Schneiter Kady, Laird Nan, Corcoran Chris
Department of Biostatistics, Harvard School of Public Health, Boston, Massachusetts 02115, USA.
Genet Epidemiol. 2005 Nov;29(3):185-94. doi: 10.1002/gepi.20088.
Family-based study designs have an important role in the search for association between disease phenotypes and genetic markers. Unlike traditional case-control methods, family-based tests use within-family data to avoid identification of spurious associations that may result from population admixture. Many family-based association tests have been proposed to accommodate a variety of ascertainment schemes and patterns of missing data. In this report, we describe exact family-based association tests for biallelic data. Specifically, we discuss test of the null hypotheses "no linkage and no association" and "linkage, but no association". These tests, which are valid under various models for inheritance and patterns of missingness, utilize the procedure proposed by Rabinowitz and Laird [2000: Hum Hered 50:211-223] that provides a unified framework for family based association testing (FBAT). The conditioning approach implemented in FBAT makes an exact test conceptually straightforward, but computationally difficult since the minimum sufficient statistics upon which we condition do not have a conventional form. An exact test may be especially critical when accurate computation of the extreme area of the FBAT statistic is needed, such as when the study design necessitates multiple comparisons adjustments. We describe the exact approach as a useful alternative to the asymptotic test and show that the exact tests for biallelic data may be most useful for the recessive disease model.

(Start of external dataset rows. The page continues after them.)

Lemma ws_range_one_row r c n ws :
  ws_range r c r (c + Z.of_nat n - 1) ws =
  (record_call (CallRange r c r (c + Z.of_nat n - 1)) ws,
   (λ c', mkCell r c' (cell_at (grid ws) r c')) <$> seqZ c (Z.of_nat n)).
Proof.
  unfold ws_range. f_equal.
  replace (r - r + 1) with 1 by lia.
  replace (c + Z.of_nat n - 1 - c + 1) with (Z.of_nat n) by lia.
  rewrite (seqZ_cons r) by lia. rewrite (seqZ_nil (Z.succ r)) by lia.
  simpl. by rewrite app_nil_r.
Qed.

Lemma missing_key_cons h names row :
  missing_key (h :: names) row =
  match dict_get h row with
  | None => Some h
  | Some _ => missing_key names row
  end.
Proof.
  unfold missing_key. destruct (dict_get h row) eqn:E.
  - rewrite filter_cons_False; [done | by rewrite E].
  - by rewrite filter_cons_True.
Qed.

Lemma missing_key_None names row :
  missing_key names row = None ↔ ∀ h, h ∈ names → is_Some (dict_get h row).
Proof.
  induction names as [|h0 names IH].
  - split; [intros _ h Hin; by apply elem_of_nil in Hin | done].
  - rewrite missing_key_cons. destruct (dict_get h0 row) eqn:E.
    + rewrite IH. split.
      * intros Hall h Hin. apply elem_of_cons in Hin as [->|Hin]; [by rewrite E | auto].
      * intros Hall h Hin. apply Hall. by right.
    + split; [done|]. intros Hall. destruct (Hall h0) as [v Hv]; [left | congruence].
Qed.

Lemma missing_key_first pre name post row :
  (∀ h, h ∈ pre → is_Some (dict_get h row)) →
  dict_get name row = None →
  missing_key (pre ++ name :: post) row = Some name.
Proof.
  induction pre as [|h pre IH]; intros Hpre Hname; simpl.
  - by rewrite missing_key_cons, Hname.
  - rewrite missing_key_cons. destruct (Hpre h) as [v ->]; [left|].
    apply IH; [|done]. intros h' Hin. apply Hpre. by right.
Qed.

Lemma staged_cells_prefix r pre name post row : ∀ c,
  dict_get name row = None →
  staged_cells r c (pre ++ name :: post) row = staged_cells r c pre row.
Proof.
  induction pre as [|h pre IH]; intros c Hname; simpl.
  - by rewrite Hname.
  - destruct (dict_get h row); [|done]. by rewrite IH.
Qed.

Lemma length_staged_cells r names row : ∀ c,
  (∀ h, h ∈ names → is_Some (dict_get h row)) →
  length (staged_cells r c names row) = length names.
Proof.
  induction names as [|h names IH]; intros c Hall; [done|]. simpl.
  destruct (Hall h) as [v ->]; [left|]. simpl. f_equal.
  apply IH. intros h' Hin. apply Hall. by right.
Qed.

Lemma lookup_staged_cells r names row : ∀ c i h v,
  (∀ h, h ∈ names → is_Some (dict_get h row)) →
  names !! i = Some h → dict_get h row = Some v →
  staged_cells r c names row !! i = Some (mkCell r (c + Z.of_nat i) (item_of v)).
Proof.
  induction names as [|h0 names IH]; intros c i h v Hall Hi Hv; [done|].
  simpl. destruct (Hall h0) as [v0 Hv0]; [left|]. rewrite Hv0.
  destruct i as [|i]; simpl in *.
  - injection Hi as ->. rewrite Hv in Hv0. injection Hv0 as ->.
    do 2 f_equal. lia.
  - rewrite (IH (c + 1) i h v); [do 2 f_equal; lia | | done..].
    intros h' Hin. apply Hall. by right.
Qed.

Lemma staged_cells_row r names row : ∀ c cell,
  cell ∈ staged_cells r c names row → cell_row cell = r.
Proof.
  induction names as [|h names IH]; intros c cell Hin; simpl in Hin.
  - by apply elem_of_nil in Hin.
  - destruct (dict_get h row); [|by apply elem_of_nil in Hin].
    apply elem_of_cons in Hin as [->|Hin]; [done | eauto].
Qed.

Lemma update_loop_spec row g r names : ∀ c buf,
  update_loop row
    (zip names ((λ c', mkCell r c' (cell_at g r c')) <$>
                seqZ c (Z.of_nat (length names)))) buf =
  (buf ++ staged_cells r c names row,
   match missing_key names row with
   | None => Ok tt
   | Some k => Raise (KeyError k)
   end).
Proof.
  induction names as [|h names IH]; intros c buf.
  - simpl. by rewrite app_nil_r.
  - rewrite seqZ_cons by (simpl; lia).
    replace (Z.pred (Z.of_nat (length (h :: names))))
      with (Z.of_nat (length names)) by (simpl; lia).
    rewrite missing_key_cons. simpl. destruct (dict_get h row) as [v|].
    + rewrite IH, <- app_assoc. simpl. by replace (Z.succ c) with (c + 1) by lia.
    + by rewrite app_nil_r.
Qed.
(** * Calldata encoding of [scripts/deploy_token.py]

    A shallow embedding of the three calldata functions of the deployment
    script, [encode_bytearray], [build_constructor_calldata] and the
    calldata prefix of [deploy_via_udc], together with the properties the
    specification states about them, and of the rest of the script,
    [deploy_via_udc], [verify_deployment], [get_contract_address_from_tx]
    and [main], over a trace of what the script prints, runs and writes.

    Python values are modelled as follows.
    - [str] is a finite sequence of code points; a code point is a number
      in [0, 0x10FFFF], lone surrogates included, as in CPython.
    - [bytes] is a list of [Byte.byte].
    - [int] is [Z]; lengths and indices, which are never negative, are [nat].
      [str(n)] is the decimal numeral of [n], and raises [ValueError] when
      the numeral has more digits than the interpreter allows for such a
      conversion.
    - A call that may raise returns an [exc] value. *)

From Stdlib Require Import String Ascii NArith ZArith PeanoNat List Lia Bool.
From Stdlib Require Import Strings.Byte Init.Decimal DecimalPos DecimalN.
Import ListNotations.

Set Implicit Arguments.
Lemma errors_reach_every_sink_witness :
  mkRecord fileEncoder (mkEntry FatalLevel "stop") [("code", "7")] true true
    ∈ output env0 (FileWriter "app.log")
        (snd (emit env0 FatalLevel "stop" [("code", "7")]
                (snd (InitLogger env0 "error" "app.log" init_state)))) /\
  forall w,
    output env0 w
      (snd (emit env0 FatalLevel "stop" [("code", "7")]
              (snd (InitLogger env0 "error" "app.log" init_state)))) =
    output env0 w (snd (InitLogger env0 "error" "app.log" init_state)) ++
      map (fun c => mkRecord (core_enc c) (mkEntry FatalLevel "stop")
                             [("code", "7")] true true)
          (cores_writing_to env0 w (InitLogger_cores "error" "app.log")).
Proof.
  apply (errors_reach_every_sink env0 "error" "app.log" init_state
           (snd (InitLogger env0 "error" "app.log" init_state))
           (snd (InitLogger env0 "error" "app.log" init_state))
           FatalLevel "stop" [("code", "7")]
           (NewCore fileEncoder (FileWriter "app.log") (zapLevel "error"))).
  - reflexivity.
  - reflexivity.
  - vm_compute. discriminate.
  - vm_compute. right. left.
Defined.

(** X7: which level texts let the lower helpers through.  After a
    successful [InitLogger level logFile] the console receives a [Debug]
    record only when [level] is exactly "debug", an [Info] record unless
    [level] is "warn" or "error", and a [Warn] record unless [level] is
    "error"; a helper that is filtered leaves the console as it was.  What
    the console receives is the console line, without stack trace, followed
    by the file sink's line when the log file is the console itself. *)
Theorem helpers_by_level_text (E : Env) (level logFile : string)
    (st st1 st' : State) (msg : string) (fields : list Field) :
  InitLogger E level logFile st = (None, st1) ->
  globalLogger st' = globalLogger st1 ->
  let lines lvl :=
    mkRecord consoleEncoder (mkEntry lvl msg) fields true false ::
    (if negb (String.eqb logFile "") &&
        String.eqb (os_dest E (FileWriter logFile)) (os_dest E Stdout)
     then [mkRecord fileEncoder (mkEntry lvl msg) fields true false]
     else []) in
  output E Stdout (snd (Debug E msg fields st')) =
    output E Stdout st' ++
    (if String.eqb level "debug" then lines DebugLevel else []) /\
  output E Stdout (snd (Info E msg fields st')) =
    output E Stdout st' ++
    (if String.eqb level "warn" || String.eqb level "error"
     then [] else lines InfoLevel) /\
  output E Stdout (snd (Warn E msg fields st')) =
    output E Stdout st' ++
    (if String.eqb level "error" then [] else lines WarnLevel).
Proof.
  intros Hinit Hg lines.
  destruct (helpers_emit E) as (-> & -> & -> & _ & _).
  rewrite !(emit_InitLogger_output E _ _ _ _ _ _ _ _ _ Hinit Hg).
  rewrite !console_records. cbn [core_enc].
  change (ErrorLevel <=? DebugLevel) with false.
  change (ErrorLevel <=? InfoLevel) with false.
  change (ErrorLevel <=? WarnLevel) with false.
  fold (lines DebugLevel). fold (lines InfoLevel). fold (lines WarnLevel).
  clearbody lines. unfold zapLevel.
  destruct (String.eqb level "debug") eqn:Hd.
  { apply String.eqb_eq in Hd as ->. repeat split. }
  destruct (String.eqb level "info") eqn:Hi.
  { apply String.eqb_eq in Hi as ->. repeat split. }
  destruct (String.eqb level "warn") eqn:Hw.
  { apply String.eqb_eq in Hw as ->. repeat split. }
  destruct (String.eqb level "error") eqn:He.
  { apply String.eqb_eq in He as ->. repeat split. }
  repeat split.
Qed.
(** * The chain server of RetrievalAugmentedGeneration/common/server.py

    A shallow embedding of the FastAPI facade: the request data types
    ([Message], [Prompt], [DocumentSearch]), the startup discovery
    ([import_example]) and the three endpoints ([upload_document],
    [generate_answer], [document_search]).

    Python values are modelled as the code has them: [str] as [string],
    [int] as [Z], [float] as binary64 [float], [None]-able fields as
    [option], lists as [list], the dict built by [generate_answer] as an
    association list in insertion order.  Code that raises returns a
    [Result]; code that touches the outside (the handler class, the file
    system, the logger) runs in the monad [M] further down. *)

From Stdlib Require Import String Ascii Strings.Byte List Sorted ZArith Bool Arith Lia PrimFloat.
Import ListNotations.
Open Scope string_scope.
Open Scope list_scope.

Set Implicit Arguments.

(** ** Exceptions and results *)

(** A raised exception that derives from Python's [Exception]: the names of
    its classes (most derived first, up to but excluding [Exception]) and
    what [str(e)] gives.  System-exiting [BaseException]s (KeyboardInterrupt,
    SystemExit) are process signals, not results of a request, and are not
    modelled. *)
Record Exception := mkException {
  exc_classes : list string;
  exc_str : string
}.

Definition isinstance (e : Exception) (cls : string) : bool :=
  existsb (String.eqb cls) (exc_classes e).

Definition ValueError (msg : string) : Exception :=
  mkException ["ValueError"] msg.
Definition RuntimeError (msg : string) : Exception :=
  mkException ["RuntimeError"] msg.
Definition NotImplementedError (msg : string) : Exception :=
  mkException ["NotImplementedError"; "RuntimeError"] msg.
Definition AttributeError (msg : string) : Exception :=
  mkException ["AttributeError"] msg.
Definition NameError (msg : string) : Exception :=
  mkException ["NameError"] msg.

Inductive Result (A : Type) : Type :=
| Ok (a : A)
| Raise (e : Exception).
Arguments Ok {A} a.
Arguments Raise {A} e.
(** * Web file manager: the browser client

    A shallow embedding of the TypeScript client of the web file manager:
    the REST client ([web/src/api/client.ts], [web/src/api/types.ts]), the
    page ([web/src/App.tsx]) and what the page needs of its components
    ([Toolbar], [FileList], [UploadDropzone]), together with the properties
    the specification states about them.

    Strings are sequences of bytes (the UTF-8 encoding of the JavaScript
    string); the separator ['/'] and every character the client inspects are
    ASCII, so splitting, joining and escaping act on bytes exactly as they
    act on the JavaScript string.  Handlers run one after the other, each to
    its end.

    The program is modelled at its TypeScript types.  A success body that
    does not have the type the client casts it to takes the run out of the
    typed program ([IllTyped]); what is stated about the page is stated for
    servers whose success bodies have the declared types ([typed_server]),
    or does not depend on the body at all. *)

From Stdlib Require Import String Ascii List Bool ZArith Lia Arith.
Import ListNotations.
Local Open Scope list_scope.
Local Open Scope string_scope.

(** ** JavaScript strings and arrays of strings *)

Module Js.

(** [Boolean(s)] on a string: only the empty string is falsy. *)
Definition truthy (s : string) : bool :=
  match s with
  | EmptyString => false
  | String _ _ => true
  end.

(** [s.split(sep)] for a one-character separator. *)
Fixpoint split (sep : ascii) (s : string) : list string :=
  match s with
  | EmptyString => [EmptyString]
  | String c rest =>
      if Ascii.eqb c sep then EmptyString :: split sep rest
      else match split sep rest with
           | [] => [String c EmptyString]
           | piece :: pieces => String c piece :: pieces
           end
  end.

(** [xs.join(sep)]. *)
Fixpoint join (sep : string) (xs : list string) : string :=
  match xs with
  | [] => EmptyString
  | x :: rest =>
      match rest with
      | [] => x
      | _ :: _ => x ++ sep ++ join sep rest
      end
  end.

(** [xs.filter(Boolean)]. *)
Definition filter_Boolean (xs : list string) : list string :=
  filter truthy xs.

(** [xs.pop()], for its effect on the array. *)
Definition pop (xs : list string) : list string := removelast xs.

(** [xs.slice(0, n)]. *)
Definition slice0 (n : nat) (xs : list string) : list string := firstn n xs.

(** [s.replace(/\/$/, empty)]: one trailing slash is dropped. *)
Fixpoint strip_trailing_slash (s : string) : string :=
  match s with
  | EmptyString => EmptyString
  | String c rest =>
      match rest with
      | EmptyString => if Ascii.eqb c "/" then EmptyString else s
      | String _ _ => String c (strip_trailing_slash rest)
      end
  end.

(** [c] occurs in [s]. *)
Fixpoint occurs (c : ascii) (s : string) : bool :=
  match s with
  | EmptyString => false
  | String d rest => Ascii.eqb d c || occurs c rest
  end.

End Js.

(** The segments of a path as the client computes them:
    [path.split("/").filter(Boolean)]. *)
Definition segments (path : string) : list string :=
  Js.filter_Boolean (Js.split "/" path).

(** A single well-formed name: non-empty and free of the separator. *)
Definition segment_ok (s : string) : bool :=
  Js.truthy s && negb (Js.occurs "/" s).

(** A name that is neither [.] nor [..]. *)
Definition not_dot (s : string) : bool :=
  negb (String.eqb s ".") && negb (String.eqb s "..").

(** ** JSON values

    What [response.json()] yields and what [JSON.stringify] prints.  A
    number is kept as the decimal text JavaScript prints for it; an object
    holds its own properties in enumeration order (keys distinct). *)

#[warnings="-register-all"]
Inductive json : Type :=
| JNull
| JBool (b : bool)
| JNum (text : string)
| JStr (s : string)
| JArr (items : list json)
| JObj (props : list (string * json)).

Module Json.

Definition quote_char : ascii := "034"%char.
Definition backslash : ascii := "092"%char.

(** The sixteen hexadecimal digits. *)
Definition hex_digit (upper : bool) (n : nat) : ascii :=
  if Nat.ltb n 10 then ascii_of_nat (48 + n)
  else ascii_of_nat ((if upper then 55 else 87) + n).

(** Own-property lookup in an object. *)
Fixpoint assoc (k : string) (props : list (string * json)) : option json :=
  match props with
  | [] => None
  | (k', v) :: rest => if String.eqb k' k then Some v else assoc k rest
  end.

(** [String(v)] for a parsed JSON value, as [new Error(v)] applies it. *)
Fixpoint to_string (v : json) : string :=
  match v with
  | JNull => "null"
  | JBool true => "true"
  | JBool false => "false"
  | JNum text => text
  | JStr s => s
  | JArr items =>
      Js.join ","
        (map (fun x => match x with
                       | JNull => EmptyString
                       | _ => to_string x
                       end) items)
  | JObj _ => "[object Object]"
  end.

(** The escape [JSON.stringify] writes for one character of a string. *)
Definition escape (c : ascii) : string :=
  let n := nat_of_ascii c in
  if Ascii.eqb c quote_char then String backslash (String quote_char EmptyString)
  else if Ascii.eqb c backslash then String backslash (String backslash EmptyString)
  else if Nat.eqb n 8 then String backslash "b"
  else if Nat.eqb n 9 then String backslash "t"
  else if Nat.eqb n 10 then String backslash "n"
  else if Nat.eqb n 12 then String backslash "f"
  else if Nat.eqb n 13 then String backslash "r"
  else if Nat.ltb n 32 then
    String backslash
      ("u00" ++ String (hex_digit false (n / 16))
                  (String (hex_digit false (n mod 16)) EmptyString))
  else String c EmptyString.

Fixpoint escape_all (s : string) : string :=
  match s with
  | EmptyString => EmptyString
  | String c rest => escape c ++ escape_all rest
  end.

(** A string literal of JSON text. *)
Definition quote (s : string) : string :=
  String quote_char (escape_all s ++ String quote_char EmptyString).

(** [JSON.stringify(v)]. *)
Fixpoint stringify (v : json) : string :=
  match v with
  | JNull => "null"
  | JBool true => "true"
  | JBool false => "false"
  | JNum text => text
  | JStr s => quote s
  | JArr items => "[" ++ Js.join "," (map stringify items) ++ "]"
  | JObj props =>
      "{" ++ Js.join ","
               (map (fun kv => match kv with
                               | (k, x) => quote k ++ ":" ++ stringify x
                               end) props) ++ "}"
  end.

End Json.

(** The cast [as T] of a parsed body.  TypeScript does not check it; a body
    of another shape leaves the typed program, which [None] records. *)
Class FromJSON (T : Type) : Type := from_json : json -> option T.

#[export] Instance FromJSON_unknown : FromJSON json := fun v => Some v.

#[export] Instance FromJSON_string : FromJSON string :=
  fun v => match v with JStr s => Some s | _ => None end.

#[export] Instance FromJSON_boolean : FromJSON bool :=
  fun v => match v with JBool b => Some b | _ => None end.

Fixpoint from_json_all {T : Type} (f : json -> option T) (items : list json)
  : option (list T) :=
  match items with
  | [] => Some []
  | x :: rest =>
      match f x, from_json_all f rest with
      | Some a, Some l => Some (a :: l)
      | _, _ => None
      end
  end.

#[export] Instance FromJSON_array {T : Type} `{FromJSON T} : FromJSON (list T) :=
  fun v => match v with
           | JArr items => from_json_all from_json items
           | _ => None
           end.

(** ** [api/types.ts] *)

Module FileItem.
Record t : Type := mk {
  name : string;
  path : string;
  is_dir : bool;
  size : string;             (* a number, by its decimal text *)
  modified : string;
  mime_type : option string  (* absent or null: [None] *)
}.
End FileItem.
(** * Checkpointed expansion of findings: a shallow embedding of
      [post_process_findings.py]

    The development follows the script top to bottom: Python values and
    exceptions, the text helpers the script calls ([str.strip], [re.split],
    [re.search], [json.loads], [json.dumps], [str.encode], [hashlib.md5]),
    then [get_finding_hash], [load_checkpoint], [save_checkpoint],
    [get_coordinates], [split_species], [extract_areas_with_llm] and the
    module-level loop.  Calls to the two remote services are answered by an
    abstract world; every effect of the loop is recorded as an event, and the
    files on disk are obtained by replaying events.  The text of the two
    JSONL files is modelled as well: the loop that reads the findings, the
    lines the script appends, and the record [build_database.py] writes for
    a finding. *)

From Stdlib Require Import ZArith NArith Ascii String DecimalString Lia.
From Stdlib Require DecimalFacts DecimalPos.
From stdpp Require Import base option list sorting gmap.

Set Warnings "-register-all".
Local Open Scope N_scope.

(** ** Python strings

    A [str] is a sequence of code points.  Python compares strings code point
    by code point, and [str.strip] decides on code points as well. *)

Definition pystr := list N.

Definition ch (a : ascii) : N := N_of_ascii a.

(** Text of an ASCII literal. *)
Definition u (s : string) : pystr := map ch (list_ascii_of_string s).

Definition dquote : N := 34.
Definition backslash : N := 92.

(** [str.isspace] for one code point (CPython's [_PyUnicode_IsWhitespace]). *)
Definition is_whitespace (c : N) : bool :=
  ((9 <=? c) && (c <=? 13)) || ((28 <=? c) && (c <=? 32))
  || (c =? 133) || (c =? 160) || (c =? 5760)
  || ((8192 <=? c) && (c <=? 8202))
  || (c =? 8232) || (c =? 8233) || (c =? 8239) || (c =? 8287) || (c =? 12288).

Fixpoint lstrip (s : pystr) : pystr :=
  match s with
  | c :: r => if is_whitespace c then lstrip r else s
  | [] => []
  end.

Definition rstrip (s : pystr) : pystr := rev (lstrip (rev s)).

(** [s.strip()] *)
Definition strip (s : pystr) : pystr := rstrip (lstrip s).

(** [re.split(r'[,/]', text)]: the text is cut at every comma and slash; a
    text with n separators gives n+1 pieces, empty ones included. *)
Definition is_separator (c : N) : bool := (c =? ch ",") || (c =? ch "/").

Fixpoint re_split (s : pystr) : list pystr :=
  match s with
  | [] => [[]]
  | c :: r =>
      if is_separator c then [] :: re_split r
      else match re_split r with
           | p :: ps => (c :: p) :: ps
           | [] => [[c]]
           end
  end.

Fixpoint drop_until (p : N -> bool) (s : pystr) : pystr :=
  match s with
  | c :: r => if p c then s else drop_until p r
  | [] => []
  end.

(** [re.search(r'\[.*\]', content, re.DOTALL)]: the leftmost match starts at
    the first opening bracket, and the greedy [.*] (which crosses newlines
    under DOTALL) runs to the last closing bracket of the text.  [None] when
    no closing bracket follows the first opening one. *)
Definition re_search_array (content : pystr) : option pystr :=
  match drop_until (N.eqb (ch "[")) content with
  | [] => None
  | open :: t =>
      match rev (drop_until (N.eqb (ch "]")) (rev t)) with
      | [] => None
      | m => Some (open :: m)
      end
  end.

(** Python orders strings lexicographically by code point; a proper prefix
    comes first. *)
Fixpoint pystr_leb (a b : pystr) : bool :=
  match a, b with
  | [], _ => true
  | _ :: _, [] => false
  | x :: a', y :: b' =>
      if x <? y then true else if y <? x then false else pystr_leb a' b'
  end.

(** ** [str.encode()]: UTF-8

    Python refuses to encode a lone surrogate (U+D800..U+DFFF), which
    [json.loads] can produce from an unpaired escape: [None] stands for the
    [UnicodeEncodeError]. *)
Definition utf8_char (c : N) : option (list N) :=
  if c <? 128 then Some [c]
  else if c <? 2048 then
    Some [N.lor 192 (N.shiftr c 6); N.lor 128 (N.land c 63)]
  else if c <? 65536 then
    if (55296 <=? c) && (c <=? 57343) then None
    else Some [N.lor 224 (N.shiftr c 12);
               N.lor 128 (N.land (N.shiftr c 6) 63);
               N.lor 128 (N.land c 63)]
  else if c <? 1114112 then
    Some [N.lor 240 (N.shiftr c 18);
          N.lor 128 (N.land (N.shiftr c 12) 63);
          N.lor 128 (N.land (N.shiftr c 6) 63);
          N.lor 128 (N.land c 63)]
  else None.
(** * Reporting modules of Taurus: [bzt/modules/reporting.py]

    A shallow embedding of the two reporters of the file, [FinalStatus]
    (the console summary) and [JUnitXMLReporter] (the xunit file), and the
    properties of their end-of-run processing.

    Conventions of the embedding:
    - Python dicts are [gmap]s with string keys; iterating a dict walks
      [map_to_list].
    - Python ints are [Z]; Python floats are exact rationals [Q]: rounding
      is not modelled, and no statement below is about the digits of a
      computed float.
    - A method that logs, touches the file system or raises runs in the
      monad [M]: the log and the file system are threaded and survive a
      raised exception, as they do in Python.
    - [log.info(fmt, args...)] is recorded as the template with its
      arguments, which is what the logging module receives. *)

From Stdlib Require Import ZArith QArith Qround List String Ascii Lia Lqa.
From Stdlib Require Import Sorting.Sorted Sorting.Permutation.
From stdpp Require Import base option list gmap strings pretty.

Local Open Scope Z_scope.
Local Open Scope string_scope.
Local Open Scope list_scope.

(** ** Python values *)

(** The scalar values a YAML configuration entry or an attribute can hold. *)
Inductive pyval : Type :=
| PyNone
| PyBool (b : bool)
| PyInt (n : Z)
| PyStr (s : string).

Global Instance pyval_eq_dec : EqDecision pyval.
Proof. solve_decision. Defined.

(** [bool(v)] *)
Definition truthy (v : pyval) : bool :=
  match v with
  | PyNone => false
  | PyBool b => b
  | PyInt n => negb (n =? 0)%Z
  | PyStr s => negb (String.eqb s "")
  end.

(** [str(n)] for an int *)
Definition str_int (n : Z) : string := pretty n.

(** [str(v)], also what [%s] and [{}] substitute *)
Definition str (v : pyval) : string :=
  match v with
  | PyNone => "None"
  | PyBool true => "True"
  | PyBool false => "False"
  | PyInt n => str_int n
  | PyStr s => s
  end.

(** [d.get(key, default)] *)
Definition dict_get {V} (d : gmap string V) (key : string) (default : V) : V :=
  match d !! key with
  | Some v => v
  | None => default
  end.

(** ** Exceptions, log records and the effect monad *)

Inductive exn : Type :=
| ZeroDivisionError
| KeyError (key : string)
| ValueError (message : string)
| TypeError
| OSError (message : string).

Inductive result (A : Type) : Type :=
| Ok (a : A)
| Raise (e : exn).
Arguments Ok {A} a.
Arguments Raise {A} e.

Inductive level : Type := INFO | WARNING | ERROR.

(** An argument of a logging call. *)
Inductive log_arg : Type :=
| LInt (n : Z)
| LFloat (q : Q)
| LStr (s : string)
| LDelta (seconds : Z).

Record log_record : Type := LogRecord {
  lvl : level;
  fmt : string;
  args : list log_arg
}.

(** What a reporter can change outside itself: the operational log and the
    file system (of any type [FS]). *)
Record world (FS : Type) : Type := World {
  w_log : list log_record;
  w_fs : FS
}.
Arguments World {FS} w_log w_fs.
Arguments w_log {FS} w.
Arguments w_fs {FS} w.

Definition M (FS A : Type) : Type := world FS -> result A * world FS.

Definition ret {FS A} (a : A) : M FS A := fun w => (Ok a, w).

Definition raise {FS A} (e : exn) : M FS A := fun w => (Raise e, w).

Definition bind {FS A B} (m : M FS A) (k : A -> M FS B) : M FS B :=
  fun w =>
    match m w with
    | (Ok a, w') => k a w'
    | (Raise e, w') => (Raise e, w')
    end.

Notation "'let!' x ':=' m 'in' k" := (bind m (fun x => k))
  (at level 10, x name, m at level 100, k at level 200).
Notation "'run!' m 'in' k" := (bind m (fun _ => k))
  (at level 10, m at level 100, k at level 200).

基于家系的研究设计在探寻疾病表型与遗传标记之间的关联方面发挥着重要作用。与传统的病例对照方法不同,基于家系的检验使用家系内部的数据,以避免识别可能由群体混合导致的虚假关联。为适应各种确定方案和缺失数据模式,人们提出了许多基于家系的关联检验方法。在本报告中,我们描述了针对二等位基因数据的精确基于家系的关联检验。具体而言,我们讨论了原假设“无连锁且无关联”和“连锁但无关联”的检验。这些检验在各种遗传模型和缺失模式下都是有效的,它们利用了Rabinowitz和Laird [2000: Hum Hered 50:211 - 223]提出的程序,该程序为基于家系的关联检验(FBAT)提供了一个统一的框架。FBAT中实施的条件方法使得精确检验在概念上很直接,但计算起来很困难,因为我们所依据的最小充分统计量没有常规形式。当需要精确计算FBAT统计量的极端区域时,例如当研究设计需要进行多重比较调整时,精确检验可能尤为关键。我们将精确方法描述为渐近检验的一种有用替代方法,并表明针对二等位基因数据的精确检验对于隐性疾病模型可能最为有用。